[YOUR INSTRUCTIONS]
Return verbatim every line from the first line of the data below to the line that contains "From S2P Require", inclusive, and no further.

[MATERIAL SHOWN]

(* ===== verification/Pipe.v ===== *)
(** * Pipes: [src/kernel/fs/pipe.c]

    A pipe is a ring of [PIPESIZE] bytes with two 32-bit counters that are
    never reset; the structure fills a page got from [kalloc], whose address
    names the pipe.  [pipealloc], which also allocates files, is in [File]. *)

From stdpp Require Import functions.
From S2P Require Import Prelude Memory Riscv Csr Spinlock Kalloc Vm Copy Block Cache Log Fs Kernel Proc Console.

Definition PIPESIZE : Z := 512.

Section pipe.
Context {S D : Type}.
Variable kend : Z.

Abbreviation kern := (kernel S D).

Definition get_pipe (pi : Z) : M kern pipe := gets (fun s => k_pipes s pi).
Definition upd_pipe (pi : Z) (f : pipe -> pipe) : M kern unit :=
  modify (fun s => set_kpipes (<[pi := f (k_pipes s pi)]> (k_pipes s)) s).

Definition pipeclose (pi : Z) (writable : bool) : M kern unit :=
  acquire (LkPipe pi) ;;
  (if writable then
     upd_pipe pi (fun q => mkpipe (pi_data q) (pi_nread q) (pi_nwrite q) (pi_readopen q) false) ;;
     wakeup (ChNread pi)
   else
     upd_pipe pi (fun q => mkpipe (pi_data q) (pi_nread q) (pi_nwrite q) false (pi_writeopen q)) ;;
     wakeup (ChNwrite pi)) ;;
  let! q := get_pipe pi in
  if negb (pi_readopen q) && negb (pi_writeopen q) then
    release (LkPipe pi) ;;
    on_phys (kfree kend pi)
  else release (LkPipe pi).

(** [pi->data[pi->nwrite++ % PIPESIZE] = ch;] *)
Definition pipe_put (ch : Z) (q : pipe) : pipe :=
  mkpipe (<[pi_nwrite q mod PIPESIZE := u8 ch]> (pi_data q)) (pi_nread q) (u32 (pi_nwrite q + 1))
    (pi_readopen q) (pi_writeopen q).

(** [ch = pi->data[pi->nread++ % PIPESIZE];] *)
Definition pipe_get (q : pipe) : Z := pi_data q (pi_nread q mod PIPESIZE).
Definition pipe_advance (q : pipe) : pipe :=
  mkpipe (pi_data q) (u32 (pi_nread q + 1)) (pi_nwrite q) (pi_readopen q) (pi_writeopen q).

Definition pipe_full (q : pipe) : bool := pi_nwrite q =? u32 (pi_nread q + PIPESIZE).
Definition pipe_empty (q : pipe) : bool := pi_nread q =? pi_nwrite q.

(** The end of [pipewrite]. *)
Definition pipewrite_end (pi i : Z) : M kern progress :=
  wakeup (ChNread pi) ;;
  release (LkPipe pi) ;;
  ret (Done i).

(** The loop of [pipewrite] from byte [i] on, in process [pr]. *)
Fixpoint pipewrite_loop (fuel pr : nat) (pi addr n i : Z) : M kern progress :=
  match fuel with
  | O => panic "pipewrite: fuel"
  | Datatypes.S f =>
      if i <? n then
        let! q := get_pipe pi in
        let! p := get_proc pr in
        if negb (pi_readopen q) || negb (p_killed p =? 0) then release (LkPipe pi) ;; ret (Done (-1))
        else if pipe_full q then
          wakeup (ChNread pi) ;;
          sleep_enter (ChNwrite pi) (LkPipe pi) ;;
          ret (Asleep i)
        else
          let! r := on_phys (copyin_bytes (p_pagetable p) (u64 (addr + i)) 1) in
          if snd r =? -1 then pipewrite_end pi i
          else
            upd_pipe pi (pipe_put (nth 0 (fst r) 0)) ;;
            pipewrite_loop f pr pi addr n (i + 1)
      else pipewrite_end pi i
  end.

Definition pipewrite (pi addr n : Z) : M kern progress :=
  let! pr := curproc in
  acquire (LkPipe pi) ;;
  pipewrite_loop (Datatypes.S (Z.to_nat n)) pr pi addr n 0.

(** The end of [piperead]. *)
Definition piperead_end (pi i : Z) : M kern progress :=
  wakeup (ChNwrite pi) ;;
  release (LkPipe pi) ;;
  ret (Done i).

(** [for(i = 0; i < n; i++)] *)
Fixpoint piperead_copy (fuel pr : nat) (pi addr n i : Z) : M kern progress :=
  match fuel with
  | O => panic "piperead: fuel"
  | Datatypes.S f =>
      if i <? n then
        let! q := get_pipe pi in
        if pipe_empty q then piperead_end pi i
        else
          let! p := get_proc pr in
          upd_pipe pi pipe_advance ;;
          let! r := on_phys (copyout_bytes (p_pagetable p) (u64 (addr + i)) [pipe_get q]) in
          if r =? -1 then piperead_end pi i
          else piperead_copy f pr pi addr n (i + 1)
      else piperead_end pi i
  end.

(** [piperead] once it holds the lock; it comes back here after a sleep. *)
Definition piperead_loop (pr : nat) (pi addr n : Z) : M kern progress :=
  let! q := get_pipe pi in
  if pipe_empty q && pi_writeopen q then
    let! p := get_proc pr in
    if negb (p_killed p =? 0) then release (LkPipe pi) ;; ret (Done (-1))
    else sleep_enter (ChNread pi) (LkPipe pi) ;; ret (Asleep 0)
  else piperead_copy (Datatypes.S (Z.to_nat n)) pr pi addr n 0.

Definition piperead (pi addr n : Z) : M kern progress :=
  let! pr := curproc in
  acquire (LkPipe pi) ;;
  piperead_loop pr pi addr n.
End pipe.
(** What [piperead] does: the bytes it delivers, its result and the final
    state.  A byte that cannot be stored is lost. *)
Inductive read_out s (pr : nat) (pi addr n : Z) (l : list Z) : progress -> kern -> Prop :=
  | read_dead :
      l = [] -> contents (k_pipes s pi) = [] -> pi_writeopen (k_pipes s pi) = true ->
      p_killed (k_procs s pr) <> 0 -> read_out s pr pi addr n l (Done (-1)) s
  | read_sleep :
      l = [] -> contents (k_pipes s pi) = [] -> pi_writeopen (k_pipes s pi) = true ->
      read_out s pr pi addr n l (Asleep 0)
        (set_kprocs (slept pr (ChNread pi) (k_procs s)) (taken (LkProc pr) s))
  | read_all ph :
      (contents (k_pipes s pi) = [] -> pi_writeopen (k_pipes s pi) = false) ->
      l = take (Z.to_nat n) (contents (k_pipes s pi)) ->
      uwrites (k_phys s) (p_pagetable (k_procs s pr)) addr l = Some ph ->
      read_out s pr pi addr n l (Done (Z.of_nat (length l)))
        (writers_woken pr pi (drained pi (length l) ph s))
  | read_fault ph c rest :
      contents (k_pipes s pi) = l ++ c :: rest -> Z.of_nat (length l) < n ->
      uwrites (k_phys s) (p_pagetable (k_procs s pr)) addr l = Some ph ->
      uwrites (k_phys s) (p_pagetable (k_procs s pr)) addr (l ++ [c]) = None ->
      read_out s pr pi addr n l (Done (Z.of_nat (length l)))
        (writers_woken pr pi (drained pi (Datatypes.S (length l)) ph s)).

Lemma piperead_end_ok s pr pi k ph j :
  pipe_ready s pr pi ->
  piperead_end pi j (drained pi k ph (taken (LkPipe pi) s)) = Ok (Done j) (writers_woken pr pi (drained pi k ph s)).
Proof.
  intros [Hc Hn Hp Hb Hl Hpl]. unfold piperead_end.
  erewrite bind_Ok.
  2:{ apply (wakeup_ok _ (drained pi k ph (taken (LkPipe pi) s))); [exact (taken_calm (LkPipe pi) s Hc)|]. intros p Hp1 _. unfold lock_free, taken; cbn.
      rewrite fn_lookup_insert_ne by done. by apply Hpl. }
  erewrite bind_Ok by (by apply (release_restore (LkPipe pi) s)). unfold ret. f_equal.
  unfold restore, writers_woken, drained. cbn. rewrite Hp. by destruct s.
Qed.
(** What a key does to the lines. *)
Definition key (c : Z) (st : lines) : lines :=
  if c =? Ctl 80 then st
  else if c =? Ctl 85 then (fst st, [])
  else if erases c then (fst st, removelast (snd st))
  else if negb (c =? 0) && room st then type_in (newline c) st
  else st.

(** Whether it wakes the readers up. *)
Definition rouses (c : Z) (st : lines) : bool :=
  negb (c =? Ctl 80) && negb (c =? Ctl 85) && negb (erases c) && negb (c =? 0) && room st && completes (newline c) st.

(** What is sent back to the terminal, except for control-p. *)
Definition rubout : list Z := [8; 32; 8].
Definition echo (c : Z) (st : lines) : list Z :=
  if c =? Ctl 85 then concat (replicate (length (snd st)) rubout)
  else if erases c then (if bool_decide (snd st = []) then [] else rubout)
  else if negb (c =? 0) && room st then [newline c]
  else [].

(** ** The ring *)

Definition stretch (b : Z -> Z) (from n : Z) : list Z :=
  (fun i => b ((from + i) mod INPUT_BUF)) <$> seqZ 0 n.

Definition lines_of (c : consst) : lines :=
  (stretch (cons_buf c) (cons_r c) (u32 (cons_w c - cons_r c)),
   stretch (cons_buf c) (cons_w c) (u32 (cons_e c - cons_w c))).

(** The counters are 32-bit integers in the order [r], [w], [e], at most
    [INPUT_BUF] apart, and the buffer holds bytes. *)
Record ring_ok (c : consst) : Prop := {
  ro_r : 0 <= cons_r c < 4294967296;
  ro_w : 0 <= cons_w c < 4294967296;
  ro_e : 0 <= cons_e c < 4294967296;
  ro_fits : u32 (cons_w c - cons_r c) + u32 (cons_e c - cons_w c) <= INPUT_BUF;
  ro_bytes i : is_byte (cons_buf c i)
}.

(** There is no newline in the line being edited. *)
Definition cons_inv (c : consst) : Prop := ring_ok c /\ 10 ∉ snd (lines_of c).

Lemma length_stretch b from n : 0 <= n -> Z.of_nat (length (stretch b from n)) = n.
Proof. intros H. unfold stretch. rewrite length_fmap, length_seqZ. lia. Qed.

Lemma stretch_app b from n m :
  0 <= n -> 0 <= m -> stretch b from (n + m) = stretch b from n ++ stretch b (from + n) m.
Proof.
  intros Hn Hm. unfold stretch. rewrite seqZ_app, fmap_app by lia. f_equal.
  assert (seqZ (0 + n) m = Z.add n <$> seqZ 0 m) as -> by (rewrite fmap_add_seqZ; f_equal; lia).
  rewrite <- list_fmap_compose. apply list_fmap_ext. intros k i _. cbn. do 2 f_equal. lia.
Qed.

Lemma stretch_mod b from from' n : from mod INPUT_BUF = from' mod INPUT_BUF -> stretch b from n = stretch b from' n.
Proof.
  intros E. apply list_fmap_ext. intros k i _. f_equal. by rewrite (Zplus_mod from), E, <- Zplus_mod.
Qed.

Lemma stretch_one b from : stretch b from 1 = [b (from mod INPUT_BUF)].
Proof. unfold stretch. change (seqZ 0 1) with [0]. cbn [fmap list_fmap]. by rewrite Z.add_0_r. Qed.

Lemma stretch_put b from n at_ x :
  0 <= n < INPUT_BUF -> at_ mod INPUT_BUF = (from + n) mod INPUT_BUF ->
  stretch (<[at_ mod INPUT_BUF := x]> b) from n = stretch b from n.
Proof.
  intros Hn E. apply list_fmap_ext. intros k i [-> Hi]%lookup_seqZ. rewrite E. apply fn_lookup_insert_ne.
  unfold INPUT_BUF in *. Z.div_mod_to_equations; lia.
Qed.

Lemma ring_mod x : u32 x mod INPUT_BUF = x mod INPUT_BUF.
Proof. unfold INPUT_BUF. ring_lia. Qed.

(** Lengths of the two lists. *)
Lemma lines_len c :
  Z.of_nat (length (fst (lines_of c))) = u32 (cons_w c - cons_r c) /\
  Z.of_nat (length (snd (lines_of c))) = u32 (cons_e c - cons_w c).
Proof. unfold lines_of; cbn [fst snd]. split; apply length_stretch; apply u32_range. Qed.

Lemma room_eq c : ring_ok c -> (u32 (cons_e c - cons_r c) <? INPUT_BUF) = room (lines_of c).
Proof.
  intros Hc. destruct (lines_len c) as [E1 E2], Hc as [H1 H2 H3 H4 _]. unfold room.
  rewrite Nat2Z.inj_add, E1, E2. f_equal. unfold INPUT_BUF in H4. clear E1 E2. ring_lia.
Qed.

Lemma edit_nil c : ring_ok c -> (cons_e c =? cons_w c) = bool_decide (snd (lines_of c) = []).
Proof.
  intros Hc. destruct (lines_len c) as [_ E2], Hc as [H1 H2 H3 H4 _].
  apply eq_true_iff_eq. rewrite Z.eqb_eq, bool_decide_eq_true, <- length_zero_iff_nil. unfold INPUT_BUF in H4.
  split; intros E.
  - rewrite E, Z.sub_diag in E2. change (u32 0) with 0 in E2. lia.
  - rewrite E in E2. clear E. ring_lia.
Qed.

Lemma ready_nil c : ring_ok c -> (cons_r c =? cons_w c) = bool_decide (fst (lines_of c) = []).
Proof.
  intros Hc. destruct (lines_len c) as [E1 _], Hc as [H1 H2 H3 H4 _].
  apply eq_true_iff_eq. rewrite Z.eqb_eq, bool_decide_eq_true, <- length_zero_iff_nil. unfold INPUT_BUF in H4.
  split; intros E.
  - rewrite E, Z.sub_diag in E1. change (u32 0) with 0 in E1. lia.
  - rewrite E in E1. clear E. ring_lia.
Qed.

(** Rubbing out the last byte of the line. *)
Definition rub (c : consst) : consst := mkcons (cons_buf c) (cons_r c) (cons_w c) (u32 (cons_e c - 1)).

Lemma rub_lines c :
  cons_inv c -> snd (lines_of c) <> [] ->
  exists l x, snd (lines_of c) = l ++ [x] /\ x = cons_buf c (u32 (cons_e c - 1) mod INPUT_BUF) /\
    lines_of (rub c) = (fst (lines_of c), l) /\ cons_inv (rub c).
Proof.
  intros Hc Hne. assert (Ene : cons_e c <> cons_w c).
  { apply Z.eqb_neq. rewrite edit_nil by apply Hc. by apply bool_decide_eq_false. }
  pose proof Hc as [[H1 H2 H3 H4 H5] H6]. unfold INPUT_BUF in H4.
  assert (E : u32 (cons_e c - cons_w c) = u32 (u32 (cons_e c - 1) - cons_w c) + 1) by ring_lia.
  assert (El : snd (lines_of c) = stretch (cons_buf c) (cons_w c) (u32 (u32 (cons_e c - 1) - cons_w c)) ++
    [cons_buf c (u32 (cons_e c - 1) mod INPUT_BUF)]).
  { unfold lines_of; cbn [snd]. rewrite E, stretch_app, stretch_one by (apply u32_range || lia).
    do 3 f_equal. unfold INPUT_BUF. ring_lia. }
  eexists _, _. split; [exact El|]. split; [done|]. split; [done|].
  split; [split; cbn; [done|done|apply u32_range|unfold INPUT_BUF; lia|done]|].
  rewrite El in H6. intros Hin. apply H6, elem_of_app. by left.
Qed.

(** Typing a byte. *)
Definition store (x : Z) (c : consst) : consst :=
  mkcons (<[cons_e c mod INPUT_BUF := x]> (cons_buf c)) (cons_r c) (cons_w c) (u32 (cons_e c + 1)).
Definition complete (c : consst) : consst := mkcons (cons_buf c) (cons_r c) (cons_e c) (cons_e c).

Lemma store_lines x c :
  ring_ok c -> room (lines_of c) = true -> lines_of (store x c) = (fst (lines_of c), snd (lines_of c) ++ [x]).
Proof.
  intros Hc Hr. rewrite <- room_eq in Hr by done. apply Z.ltb_lt in Hr. pose proof Hc as [H1 H2 H3 H4 H5].
  unfold INPUT_BUF in H4, Hr. unfold lines_of, store; cbn.
  assert (E : u32 (u32 (cons_e c + 1) - cons_w c) = u32 (cons_e c - cons_w c) + 1) by ring_lia.
  rewrite E, stretch_app, stretch_one by (apply u32_range || lia).
  assert (Ew : cons_e c mod INPUT_BUF = (cons_w c + u32 (cons_e c - cons_w c)) mod INPUT_BUF) by (unfold INPUT_BUF; ring_lia).
  assert (Er : cons_e c mod INPUT_BUF = (cons_r c + (u32 (cons_w c - cons_r c) + u32 (cons_e c - cons_w c))) mod INPUT_BUF)
    by (unfold INPUT_BUF; ring_lia).
  f_equal.
  - assert (Ht : stretch (<[cons_e c mod INPUT_BUF := x]> (cons_buf c)) (cons_r c) (u32 (cons_w c - cons_r c) + u32 (cons_e c - cons_w c)) =
      stretch (cons_buf c) (cons_r c) (u32 (cons_w c - cons_r c) + u32 (cons_e c - cons_w c))).
    { apply stretch_put; [|done]. pose proof (u32_range (cons_w c - cons_r c)). pose proof (u32_range (cons_e c - cons_w c)).
      unfold INPUT_BUF. clear Ew Er E. ring_lia. }
    rewrite !stretch_app in Ht by apply u32_range. apply app_inj_1 in Ht; [apply Ht|].
    apply Nat2Z.inj. by rewrite !length_stretch by apply u32_range.
  - rewrite <- Ew, fn_lookup_insert. f_equal. apply stretch_put; [|done]. pose proof (u32_range (cons_e c - cons_w c)).
    pose proof (u32_range (cons_w c - cons_r c)). unfold INPUT_BUF. clear Ew Er E. ring_lia.
Qed.

Lemma complete_lines c : ring_ok c -> lines_of (complete c) = (fst (lines_of c) ++ snd (lines_of c), []).
Proof.
  intros [H1 H2 H3 H4 _]. unfold INPUT_BUF in H4. unfold lines_of, complete; cbn. rewrite Z.sub_diag. f_equal.
  rewrite (stretch_mod _ (cons_w c) (cons_r c + u32 (cons_w c - cons_r c))) by (unfold INPUT_BUF; ring_lia).
  rewrite <- stretch_app by apply u32_range. f_equal. ring_lia.
Qed.

Lemma store_ring x c : ring_ok c -> room (lines_of c) = true -> is_byte x -> ring_ok (store x c).
Proof.
  intros Hc Hr Hx. split; [apply Hc|apply Hc|apply u32_range| |].
  - destruct (lines_len (store x c)) as [E1 E2]. rewrite <- E1, <- E2, store_lines by done. cbn [fst snd].
    rewrite length_app. cbn [length]. unfold room in Hr. apply Z.ltb_lt in Hr. lia.
  - intros i. cbn. destruct (decide (i = cons_e c mod INPUT_BUF)) as [->|].
    + by rewrite fn_lookup_insert.
    + rewrite fn_lookup_insert_ne by congruence. apply Hc.
Qed.

Lemma complete_inv c : ring_ok c -> cons_inv (complete c).
Proof.
  intros Hc. split; [|by rewrite complete_lines; [apply not_elem_of_nil|]].
  pose proof Hc as [H1 H2 H3 H4 H5]. split; cbn; [done..| |done]. rewrite Z.sub_diag. change (u32 0) with 0.
  unfold INPUT_BUF in *. ring_lia.
Qed.

(** The last free byte has been used. *)
Lemma store_full x c :
  ring_ok c -> room (lines_of c) = true -> is_byte x ->
  (cons_e (store x c) =? u32 (cons_r c + INPUT_BUF)) = (Z.of_nat (length (fst (lines_of c)) + length (snd (lines_of c))) + 1 =? INPUT_BUF).
Proof.
  intros Hc Hr Hx. pose proof (store_ring x c Hc Hr Hx) as Hs. destruct (lines_len (store x c)) as [E1 E2].
  rewrite store_lines in E1, E2 by done. cbn [fst snd] in E1, E2. rewrite length_app in E2. cbn [length] in E2.
  apply eq_true_iff_eq. rewrite !Z.eqb_eq. rewrite Nat2Z.inj_add. destruct Hs as [H1 H2 H3 H4 _].
  change (cons_r (store x c)) with (cons_r c) in *. change (cons_w (store x c)) with (cons_w c) in *.
  generalize dependent (cons_e (store x c)). intros e E2 H3 H4. unfold INPUT_BUF in *. ring_lia.
Qed.

(** ** Sending bytes to the terminal *)

(** The device after its status register has been read until it says that the
    transmitter is idle; [None] if it does not within [n] looks. *)
Fixpoint poll {D} `{!Mmio D} (n : nat) (d : D) : option D :=
  match n with
  | O => None
  | Datatypes.S n' =>
      let '(v, d') := mmio_read (UART0 + LSR) d in
      if has (u8 v) LSR_TX_IDLE then Some d' else poll n' d'
  end.

(** The transmitter becomes idle within [n] looks, whatever the device has
    been given to send. *)
Class Transmits (D : Type) `{!Mmio D} (n : nat) : Prop := tx_ready d : exists d', poll n d = Some d'.

Section cons_run.
Context {S D : Type} `{!Mmio D} (spin : nat) `{!Transmits D spin}.
Abbreviation kern := (kernel S D).
Implicit Types s : kern.

Definition sent (d : D) (c : Z) : D := mmio_write (UART0 + THR) (u8 c) (default d (poll spin d)).
Definition sends (d : D) (l : list Z) : D := foldl sent d l.

(** Nothing has panicked and the CPU is in order. *)
Definition well s : Prop := calm s /\ k_panicked s = false.

Lemma well_dev d s : well s -> well (set_kdev d s).
Proof. done. Qed.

[RESPONSE BOX]
(* ===== verification/Pipe.v ===== *)
(** * Pipes: [src/kernel/fs/pipe.c]

    A pipe is a ring of [PIPESIZE] bytes with two 32-bit counters that are
    never reset; the structure fills a page got from [kalloc], whose address
    names the pipe.  [pipealloc], which also allocates files, is in [File]. *)

From stdpp Require Import functions.
From S2P Require Import Prelude Memory Riscv Csr Spinlock Kalloc Vm Copy Block Cache Log Fs Kernel Proc Console.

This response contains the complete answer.